**What the task requires:** For the records below, say how many lines contain the string "Hnames". Give the number only.

**Available data:**
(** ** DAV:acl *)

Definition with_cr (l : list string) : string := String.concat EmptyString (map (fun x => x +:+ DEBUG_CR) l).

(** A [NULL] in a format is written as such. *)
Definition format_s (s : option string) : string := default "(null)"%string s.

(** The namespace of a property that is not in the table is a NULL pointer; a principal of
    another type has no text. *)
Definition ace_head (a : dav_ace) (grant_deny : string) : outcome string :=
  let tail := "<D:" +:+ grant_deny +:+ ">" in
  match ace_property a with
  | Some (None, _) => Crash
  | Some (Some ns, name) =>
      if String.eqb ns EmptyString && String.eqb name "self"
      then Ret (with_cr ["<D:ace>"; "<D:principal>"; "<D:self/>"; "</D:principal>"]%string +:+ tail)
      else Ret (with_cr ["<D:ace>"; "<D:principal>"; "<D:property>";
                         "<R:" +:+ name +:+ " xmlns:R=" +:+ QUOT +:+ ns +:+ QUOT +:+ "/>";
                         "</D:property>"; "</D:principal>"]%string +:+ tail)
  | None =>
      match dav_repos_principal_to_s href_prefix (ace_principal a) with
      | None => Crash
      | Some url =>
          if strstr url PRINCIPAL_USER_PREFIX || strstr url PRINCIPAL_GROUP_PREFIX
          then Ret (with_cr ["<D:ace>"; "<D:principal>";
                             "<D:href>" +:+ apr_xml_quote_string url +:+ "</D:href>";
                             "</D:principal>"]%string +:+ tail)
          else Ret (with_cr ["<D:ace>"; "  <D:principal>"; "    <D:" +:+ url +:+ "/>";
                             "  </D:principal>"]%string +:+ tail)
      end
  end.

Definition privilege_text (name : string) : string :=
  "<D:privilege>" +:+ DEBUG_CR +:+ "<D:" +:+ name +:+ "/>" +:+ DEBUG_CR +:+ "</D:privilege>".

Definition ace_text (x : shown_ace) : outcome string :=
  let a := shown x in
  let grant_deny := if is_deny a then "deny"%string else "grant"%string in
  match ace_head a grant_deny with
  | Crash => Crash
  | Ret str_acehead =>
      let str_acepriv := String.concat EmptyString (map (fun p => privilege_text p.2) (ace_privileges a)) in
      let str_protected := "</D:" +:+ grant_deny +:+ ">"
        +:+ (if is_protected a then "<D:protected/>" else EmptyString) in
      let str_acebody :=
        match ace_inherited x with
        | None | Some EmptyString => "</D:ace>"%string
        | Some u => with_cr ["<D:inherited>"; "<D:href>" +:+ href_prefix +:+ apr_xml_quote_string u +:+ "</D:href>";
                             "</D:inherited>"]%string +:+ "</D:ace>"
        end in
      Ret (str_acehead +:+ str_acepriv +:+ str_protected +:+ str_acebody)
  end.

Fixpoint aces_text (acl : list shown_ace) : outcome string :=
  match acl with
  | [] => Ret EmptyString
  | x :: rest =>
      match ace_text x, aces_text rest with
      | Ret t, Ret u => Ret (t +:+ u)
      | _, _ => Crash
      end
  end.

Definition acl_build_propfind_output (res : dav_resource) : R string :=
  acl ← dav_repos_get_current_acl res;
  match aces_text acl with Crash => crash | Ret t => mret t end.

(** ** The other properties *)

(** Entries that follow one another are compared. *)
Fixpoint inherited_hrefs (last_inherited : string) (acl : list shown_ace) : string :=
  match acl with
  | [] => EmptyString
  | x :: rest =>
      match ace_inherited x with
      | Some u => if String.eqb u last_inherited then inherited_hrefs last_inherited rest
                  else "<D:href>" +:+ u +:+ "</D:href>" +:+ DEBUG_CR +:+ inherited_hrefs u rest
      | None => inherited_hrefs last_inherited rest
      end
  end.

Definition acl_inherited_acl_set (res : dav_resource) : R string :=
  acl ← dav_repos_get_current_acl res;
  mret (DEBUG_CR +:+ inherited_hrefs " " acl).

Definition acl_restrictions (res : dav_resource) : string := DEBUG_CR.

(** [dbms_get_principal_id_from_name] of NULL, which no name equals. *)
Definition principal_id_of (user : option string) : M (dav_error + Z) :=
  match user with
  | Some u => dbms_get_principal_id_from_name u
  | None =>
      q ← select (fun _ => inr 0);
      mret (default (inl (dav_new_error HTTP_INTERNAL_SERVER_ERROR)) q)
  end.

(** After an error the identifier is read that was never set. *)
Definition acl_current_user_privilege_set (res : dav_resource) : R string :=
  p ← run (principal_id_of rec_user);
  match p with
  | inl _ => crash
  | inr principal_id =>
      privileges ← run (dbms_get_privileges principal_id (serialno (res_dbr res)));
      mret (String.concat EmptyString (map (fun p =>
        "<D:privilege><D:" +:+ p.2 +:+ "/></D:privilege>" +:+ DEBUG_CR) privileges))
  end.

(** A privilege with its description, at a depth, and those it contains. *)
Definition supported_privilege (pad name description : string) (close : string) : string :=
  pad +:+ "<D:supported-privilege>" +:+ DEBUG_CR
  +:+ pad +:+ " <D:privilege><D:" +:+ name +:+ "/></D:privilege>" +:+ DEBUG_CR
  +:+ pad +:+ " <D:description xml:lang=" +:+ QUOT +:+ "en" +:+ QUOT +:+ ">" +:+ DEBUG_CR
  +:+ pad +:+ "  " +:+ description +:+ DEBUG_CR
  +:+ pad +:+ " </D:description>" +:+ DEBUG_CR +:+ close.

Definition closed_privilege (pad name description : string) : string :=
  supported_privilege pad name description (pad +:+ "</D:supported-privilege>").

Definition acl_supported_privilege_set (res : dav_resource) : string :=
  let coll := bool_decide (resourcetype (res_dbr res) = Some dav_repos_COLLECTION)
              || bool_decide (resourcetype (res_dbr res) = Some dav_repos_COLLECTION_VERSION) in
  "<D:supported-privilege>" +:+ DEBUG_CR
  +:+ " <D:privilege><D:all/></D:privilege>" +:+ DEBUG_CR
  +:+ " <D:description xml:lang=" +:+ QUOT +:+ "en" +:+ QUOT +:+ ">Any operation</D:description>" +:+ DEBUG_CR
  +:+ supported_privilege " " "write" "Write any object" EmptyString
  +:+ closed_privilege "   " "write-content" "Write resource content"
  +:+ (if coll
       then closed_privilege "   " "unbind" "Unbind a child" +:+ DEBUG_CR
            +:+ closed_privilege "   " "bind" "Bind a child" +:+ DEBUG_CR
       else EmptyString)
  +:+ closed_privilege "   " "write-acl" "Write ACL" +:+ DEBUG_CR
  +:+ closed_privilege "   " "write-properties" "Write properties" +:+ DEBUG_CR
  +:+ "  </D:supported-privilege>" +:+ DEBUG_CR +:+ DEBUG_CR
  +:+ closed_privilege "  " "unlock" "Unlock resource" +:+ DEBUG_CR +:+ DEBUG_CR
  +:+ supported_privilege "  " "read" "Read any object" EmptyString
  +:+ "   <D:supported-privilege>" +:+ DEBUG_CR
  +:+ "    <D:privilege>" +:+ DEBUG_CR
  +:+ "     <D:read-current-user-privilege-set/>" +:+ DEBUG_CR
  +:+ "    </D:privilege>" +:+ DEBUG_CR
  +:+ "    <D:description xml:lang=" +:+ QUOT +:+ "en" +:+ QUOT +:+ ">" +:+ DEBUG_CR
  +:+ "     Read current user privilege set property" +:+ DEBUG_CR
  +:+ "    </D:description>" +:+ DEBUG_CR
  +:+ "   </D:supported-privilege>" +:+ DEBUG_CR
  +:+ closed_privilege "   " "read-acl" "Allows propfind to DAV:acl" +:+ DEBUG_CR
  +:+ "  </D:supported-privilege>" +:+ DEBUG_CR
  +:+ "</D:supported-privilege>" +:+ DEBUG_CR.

...

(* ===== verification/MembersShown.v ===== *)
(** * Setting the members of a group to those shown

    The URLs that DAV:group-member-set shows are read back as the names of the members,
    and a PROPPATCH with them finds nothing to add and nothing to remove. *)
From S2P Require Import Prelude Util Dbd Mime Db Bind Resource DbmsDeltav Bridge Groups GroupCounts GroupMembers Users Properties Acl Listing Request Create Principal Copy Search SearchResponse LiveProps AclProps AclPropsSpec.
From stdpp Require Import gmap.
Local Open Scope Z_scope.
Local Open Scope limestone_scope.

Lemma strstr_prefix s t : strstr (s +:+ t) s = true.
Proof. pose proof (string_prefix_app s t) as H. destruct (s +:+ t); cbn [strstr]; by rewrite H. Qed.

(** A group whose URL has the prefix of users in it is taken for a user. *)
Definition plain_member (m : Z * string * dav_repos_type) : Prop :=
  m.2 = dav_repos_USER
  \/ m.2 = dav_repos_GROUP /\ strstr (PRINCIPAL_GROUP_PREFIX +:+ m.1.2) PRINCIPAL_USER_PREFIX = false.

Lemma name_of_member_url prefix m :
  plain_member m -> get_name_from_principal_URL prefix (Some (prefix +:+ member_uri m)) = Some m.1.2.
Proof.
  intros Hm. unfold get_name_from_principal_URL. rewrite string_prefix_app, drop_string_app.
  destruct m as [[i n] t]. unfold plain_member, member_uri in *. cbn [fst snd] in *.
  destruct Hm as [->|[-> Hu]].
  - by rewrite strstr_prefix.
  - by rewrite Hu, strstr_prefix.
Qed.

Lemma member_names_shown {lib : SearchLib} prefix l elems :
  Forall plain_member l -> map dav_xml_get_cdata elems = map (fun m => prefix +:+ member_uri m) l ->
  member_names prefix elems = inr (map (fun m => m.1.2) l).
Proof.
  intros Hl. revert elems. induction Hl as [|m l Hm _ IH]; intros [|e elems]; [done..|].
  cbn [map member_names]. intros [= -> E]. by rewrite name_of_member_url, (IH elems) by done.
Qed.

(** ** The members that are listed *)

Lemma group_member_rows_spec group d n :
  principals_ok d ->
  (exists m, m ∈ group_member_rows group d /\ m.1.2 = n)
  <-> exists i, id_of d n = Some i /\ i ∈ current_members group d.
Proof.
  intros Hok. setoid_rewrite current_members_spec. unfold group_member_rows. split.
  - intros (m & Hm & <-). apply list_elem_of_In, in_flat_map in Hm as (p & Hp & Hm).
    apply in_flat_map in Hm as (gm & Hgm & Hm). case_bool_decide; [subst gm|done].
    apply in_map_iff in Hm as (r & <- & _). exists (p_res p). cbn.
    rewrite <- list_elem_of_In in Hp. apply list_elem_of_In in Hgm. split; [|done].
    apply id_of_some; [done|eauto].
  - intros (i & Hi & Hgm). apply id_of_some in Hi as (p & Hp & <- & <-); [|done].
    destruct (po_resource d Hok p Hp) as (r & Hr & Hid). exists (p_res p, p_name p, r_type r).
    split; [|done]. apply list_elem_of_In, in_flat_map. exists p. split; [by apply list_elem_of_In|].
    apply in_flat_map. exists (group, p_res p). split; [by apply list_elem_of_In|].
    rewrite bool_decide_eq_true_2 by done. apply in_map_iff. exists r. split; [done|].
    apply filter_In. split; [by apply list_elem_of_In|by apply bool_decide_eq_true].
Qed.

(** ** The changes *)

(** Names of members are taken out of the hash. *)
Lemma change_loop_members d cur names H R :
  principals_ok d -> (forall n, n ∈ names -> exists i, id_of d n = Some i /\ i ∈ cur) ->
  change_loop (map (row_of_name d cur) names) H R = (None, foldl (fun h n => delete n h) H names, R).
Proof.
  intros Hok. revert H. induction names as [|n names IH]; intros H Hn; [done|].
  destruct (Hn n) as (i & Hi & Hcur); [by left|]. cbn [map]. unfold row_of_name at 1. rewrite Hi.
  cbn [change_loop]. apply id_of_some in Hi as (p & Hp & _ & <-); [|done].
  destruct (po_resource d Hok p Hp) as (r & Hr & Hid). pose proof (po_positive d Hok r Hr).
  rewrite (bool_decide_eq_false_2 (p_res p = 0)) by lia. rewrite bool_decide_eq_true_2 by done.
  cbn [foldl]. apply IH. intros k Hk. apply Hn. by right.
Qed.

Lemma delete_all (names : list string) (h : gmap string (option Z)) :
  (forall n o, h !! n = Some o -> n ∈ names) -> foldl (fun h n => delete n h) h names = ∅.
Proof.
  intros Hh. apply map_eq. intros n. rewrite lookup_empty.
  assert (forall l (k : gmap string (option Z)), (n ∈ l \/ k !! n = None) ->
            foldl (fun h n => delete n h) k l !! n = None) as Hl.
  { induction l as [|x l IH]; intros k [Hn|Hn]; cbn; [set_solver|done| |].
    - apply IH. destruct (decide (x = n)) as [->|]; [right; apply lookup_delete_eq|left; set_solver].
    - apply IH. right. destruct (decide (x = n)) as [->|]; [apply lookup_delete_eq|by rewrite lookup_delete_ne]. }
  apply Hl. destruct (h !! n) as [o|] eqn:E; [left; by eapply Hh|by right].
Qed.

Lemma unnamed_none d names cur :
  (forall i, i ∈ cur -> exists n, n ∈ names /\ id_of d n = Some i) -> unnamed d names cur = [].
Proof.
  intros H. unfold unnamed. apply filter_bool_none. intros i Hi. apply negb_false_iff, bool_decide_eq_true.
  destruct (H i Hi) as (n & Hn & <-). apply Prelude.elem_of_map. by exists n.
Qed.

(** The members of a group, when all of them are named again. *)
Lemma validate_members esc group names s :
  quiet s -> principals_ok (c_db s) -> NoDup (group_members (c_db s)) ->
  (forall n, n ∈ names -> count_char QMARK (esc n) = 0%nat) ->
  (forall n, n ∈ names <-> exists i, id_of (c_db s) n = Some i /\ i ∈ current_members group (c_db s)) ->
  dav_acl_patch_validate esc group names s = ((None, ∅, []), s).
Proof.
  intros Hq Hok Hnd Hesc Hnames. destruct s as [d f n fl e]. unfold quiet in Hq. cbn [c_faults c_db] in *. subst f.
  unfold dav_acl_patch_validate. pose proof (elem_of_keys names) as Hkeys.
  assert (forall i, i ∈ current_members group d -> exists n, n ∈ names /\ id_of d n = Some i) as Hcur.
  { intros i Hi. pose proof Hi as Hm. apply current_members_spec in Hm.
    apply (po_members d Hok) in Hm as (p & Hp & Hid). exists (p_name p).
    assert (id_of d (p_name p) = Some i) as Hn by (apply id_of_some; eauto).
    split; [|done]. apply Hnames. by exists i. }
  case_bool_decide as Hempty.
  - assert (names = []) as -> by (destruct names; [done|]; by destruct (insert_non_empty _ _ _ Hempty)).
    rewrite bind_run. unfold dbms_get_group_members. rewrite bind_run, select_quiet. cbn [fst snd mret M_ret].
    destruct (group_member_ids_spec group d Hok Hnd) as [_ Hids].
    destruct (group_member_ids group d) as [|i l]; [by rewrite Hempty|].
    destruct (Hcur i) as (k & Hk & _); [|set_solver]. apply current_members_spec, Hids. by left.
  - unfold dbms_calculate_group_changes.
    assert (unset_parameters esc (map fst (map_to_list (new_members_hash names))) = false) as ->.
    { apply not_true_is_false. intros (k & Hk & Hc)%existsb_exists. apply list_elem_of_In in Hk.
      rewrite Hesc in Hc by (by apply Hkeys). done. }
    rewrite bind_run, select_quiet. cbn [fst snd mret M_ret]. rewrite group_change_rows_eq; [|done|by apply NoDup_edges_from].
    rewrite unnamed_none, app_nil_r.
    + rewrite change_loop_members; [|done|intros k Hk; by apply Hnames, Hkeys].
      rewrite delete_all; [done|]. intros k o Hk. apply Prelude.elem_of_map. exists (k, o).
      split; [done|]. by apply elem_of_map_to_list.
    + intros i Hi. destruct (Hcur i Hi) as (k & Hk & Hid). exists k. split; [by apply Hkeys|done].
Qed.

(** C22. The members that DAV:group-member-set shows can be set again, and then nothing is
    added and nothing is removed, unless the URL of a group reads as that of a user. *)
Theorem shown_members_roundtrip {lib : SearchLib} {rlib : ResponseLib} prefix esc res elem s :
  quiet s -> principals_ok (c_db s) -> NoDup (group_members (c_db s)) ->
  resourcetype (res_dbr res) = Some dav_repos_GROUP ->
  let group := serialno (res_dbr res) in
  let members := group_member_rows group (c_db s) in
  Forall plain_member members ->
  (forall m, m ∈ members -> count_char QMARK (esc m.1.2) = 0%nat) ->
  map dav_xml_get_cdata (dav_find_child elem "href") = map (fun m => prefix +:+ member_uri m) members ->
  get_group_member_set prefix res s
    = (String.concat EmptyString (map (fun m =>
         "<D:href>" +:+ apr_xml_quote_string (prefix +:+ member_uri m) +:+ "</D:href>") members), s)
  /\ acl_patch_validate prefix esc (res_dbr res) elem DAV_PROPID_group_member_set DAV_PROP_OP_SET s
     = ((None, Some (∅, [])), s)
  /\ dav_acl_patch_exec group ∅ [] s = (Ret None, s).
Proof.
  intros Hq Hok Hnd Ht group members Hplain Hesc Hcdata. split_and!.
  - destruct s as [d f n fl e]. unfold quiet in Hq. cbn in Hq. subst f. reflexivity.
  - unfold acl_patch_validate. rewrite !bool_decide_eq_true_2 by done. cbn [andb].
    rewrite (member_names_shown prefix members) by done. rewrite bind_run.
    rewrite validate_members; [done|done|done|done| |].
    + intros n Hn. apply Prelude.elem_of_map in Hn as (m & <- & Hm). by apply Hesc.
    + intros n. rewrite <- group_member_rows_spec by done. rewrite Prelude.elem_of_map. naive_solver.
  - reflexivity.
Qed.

**Result for this exercise:** 3